Fine Art Prints

Stormlight Half Dome from Sentinel Dome

I rarely went to a specific spot with an idea but I hadn't seen a photo of the corkscrew twist of the arms of the recently deceased Jeffrey pine on Sentinel Dome. With both vertical and horizontal planes, it was an hour long challenge with a 4x5" bellows camera, dark cloth and tripod. In shorts, t shirt and light windbreaker, I was becoming hypothermic on the windswept dome as a light snowfall began. I swept up the tripod with camera still attached, all 16 pounds of it, and hurried off the top. Noticing a solid band of sunlight under the solid clouds running up Yosemite Valley toward Half Dome, I knew I had to return. Just in case. Sometimes it happens. The foreground pool is melting snow.

Aspen reflection Harden Lake Yosemite

I was teaching a fall color photo class in Yosemite. One of the few large aspen groves west of the crest in Yosemite is just beyond Harden Lake. The light had gone but I saw the possibility and returned with the class. I perched the 4x5" on a rock with my longest lens, and scanned for something that worked allowed me to make sense of the elements--rock texture, sharp grasses, floating reflections and color. Without the frame it was overwhelming/incomprehensible. The frame allowed for organization and appreciation

Bullfrog Lake and East Vidette Kings Canyon National Park

Sunrise Horse Ridge Ostrander Lake Yosemite

Similar but never the same, I've had almost five decades of watching Horse Ridge from the Ostrander Lake ski hut. In this case, a very cold morning after a snow, a blanket of gray cloud with a two minute window underneath for the sunrise. Then gone. But I was there for it. Is there such a thing as a disappointing sunrise or sunset. John Muir called it "Lord Man", whereby we judge nature based on our expectations and values.
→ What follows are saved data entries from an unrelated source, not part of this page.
Definition engine_emergency_stop (self : WorkflowEngine) : Result unit WorkflowError * WorkflowEngine :=
  if workflow_is_terminal (en_state self) then (Err InvalidWorkflowState, self)
  else record_state "workflow_emergency_stopped" "emergency_stopped"
         (with_engine_steps (stop_runtime <$> en_steps self) (with_engine_state WsEmergencyStopped self)).

(** The part of [lease_next] after a step is selected. The step is marked before
    the expiry is computed. *)
Definition issue_lease (worker_id : str) (now_milliseconds lease_duration_milliseconds : N) (step_id : str)
    (compensation : bool) (self : WorkflowEngine)
    : Run (Result (option WorkflowLease) WorkflowError * WorkflowEngine) :=
  let! runtime := expect (en_steps self !! step_id) "selected workflow step" in
  if MAX_STEP_ATTEMPTS <=? sr_attempts runtime then Done (Err StepNotReady, self)
  else
    let lease_id := ("workflow-lease-" : str) ++ decimal020 (en_next_lease_sequence self) in
    let attempt := N.min (sr_attempts runtime + 1) u8_max in
    let self :=
      {| en_definition := en_definition self; en_state := en_state self;
         en_steps := <[step_id := {| sr_step_id := sr_step_id runtime; sr_state := Leased;
           sr_attempts := attempt; sr_active_lease_id := Some lease_id;
           sr_evidence_sha256 := sr_evidence_sha256 runtime |}]> (en_steps self);
         en_compensation_targets := en_compensation_targets self;
         en_consumed_leases := en_consumed_leases self;
         en_next_lease_sequence := saturating_add (en_next_lease_sequence self) 1;
         en_audit := en_audit self |} in
    match checked_add now_milliseconds lease_duration_milliseconds with
    | None => Done (Err WfInvalidLease, self)
    | Some expires_at_milliseconds =>
        let lease :=
          {| le_lease_id := lease_id; le_workflow_id := wd_workflow_id (en_definition self);
             le_definition_sha256 := wd_definition_sha256 (en_definition self); le_step_id := step_id;
             le_worker_id := worker_id; le_attempt := attempt;
             le_issued_at_milliseconds := now_milliseconds;
             le_expires_at_milliseconds := expires_at_milliseconds; le_compensation := compensation |} in
        let '(result, self) := engine_audit "workflow_step_leased" step_id
          (if compensation then "compensation_leased" else "leased") {[ ("lease_id" : str) := lease_id ]} self in
        Done (let? _ := result in Ok (Some lease), self)
    end.

Definition lease_next (worker_id : str) (now_milliseconds lease_duration_milliseconds : N)
    (self : WorkflowEngine) : Run (Result (option WorkflowLease) WorkflowError * WorkflowEngine) :=
  if negb (bool_decide (en_state self = WsRunning) || bool_decide (en_state self = WsCancelling))
     || (lease_duration_milliseconds =? 0) || (60000 <? lease_duration_milliseconds)
  then Done (Err InvalidWorkflowState, self)
  else match workflow_validate_identifier worker_id "worker_id" with
  | Err e => Done (Err e, self)
  | Ok _ =>
      let! selected := select_step self (wd_topological_order (en_definition self)) in
      match selected with
      | None =>
          let! (result, self) := advance_terminal_state self in
          Done (let? _ := result in Ok None, self)
      | Some (step_id, compensation) =>
          issue_lease worker_id now_milliseconds lease_duration_milliseconds step_id compensation self
      end
  end.

Definition step_receipt (lease : WorkflowLease) (final_state : WorkflowStepState) (evidence_sha256 : str)
    (self : WorkflowEngine) : WorkflowStepReceipt :=
  {| re_lease_id := le_lease_id lease; re_step_id := le_step_id lease; re_final_state := final_state;
     re_evidence_sha256 := evidence_sha256; re_workflow_state := en_state self;
     re_audit_tail_hash := tail_hash (en_audit self) |}.

Definition engine_complete (lease : WorkflowLease) (now_milliseconds : N) (evidence_sha256 : str)
    (self : WorkflowEngine) : Run (Result WorkflowStepReceipt WorkflowError * WorkflowEngine) :=
  match (let? _ := workflow_validate_sha256 evidence_sha256 "workflow step evidence" in
         validate_lease self lease now_milliseconds) with
  | Err e => Done (Err e, self)
  | Ok _ =>
      match en_steps self !! le_step_id lease with
      | None => Done (Err WfInvalidLease, self)
      | Some runtime =>
          let final_state := if le_compensation lease then Compensated else Succeeded in
          let '(recorded, self) :=
            engine_audit "workflow_step_completed" (le_step_id lease) (step_state_name final_state)
              {[ ("evidence_sha256" : str) := evidence_sha256 ]}
              (with_consumed (le_lease_id lease)
                (with_engine_steps
                  (<[le_step_id lease := finish_runtime final_state evidence_sha256 runtime]>
                     (en_steps self)) self)) in
          match recorded with
          | Err e => Done (Err e, self)
          | Ok _ =>
              let! (advanced, self) := advance_terminal_state self in
              Done (let? _ := advanced in Ok (step_receipt lease final_state evidence_sha256 self), self)
          end
      end
  end.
Or whether nature is photogenic and produces commercially worthwhile images. Amazement and gratitude might serve us better. The sunlight slowly spreads downward and then disappears in the cloud layer, not to reappear that day.

Sally Keyes Lake, Selden Pass--not the most memorable landmarks along the John Muir trail. Yet...Hiding behind the shadow of a tree, facing directly into the sun, the pine needles glowed while the sun reflecting off a hillside illuminated the colors and textures of the trunks. When the sun advanced onto the lake, the color became a glare and was lost. We were raising a lab/retriever for the non-blind with various challenges, and she and I climbed Selden Pass, then struck off for a snowy ridge to the east. It was her first snow ascent and she raced up the crust, then turned around and came back to me to bump my leg, then climbed again and did spins on the summit. We had 15 years of mountaineering together and she was always ready to adventure.

Lodgepole pines Sally Keyes Lake John Muir Wilderness

I take this old, unlined and narrow route from Yosemite through the foothills--Mt. Bullion, Hornitos--to the Merced River. The original California, miles of oak grassland, few people, scattered ranches, cattle. And in the spring, the valley is white with miles of almond blossoms. A minor subduction zone running parallel to the Sierra thrust up miles of "tombstones" which the lichen populate. I drove past this colony in a light misting rain one March, then stopped, not believing what I saw out of the corner of my eye. I turned around, never lacking the time to investigate mysterious sightings, then dragged my 4x5" under a barbed wire fence for the color and texture, feeling particularly blessed by that day. Like so many situations, there is very little to see now; lichen, I was told, is very sensitive to air pollution. Another fortuitous intersection with a moment of the world's natural history.

Lichen Old Toll Road near Snelling Ca.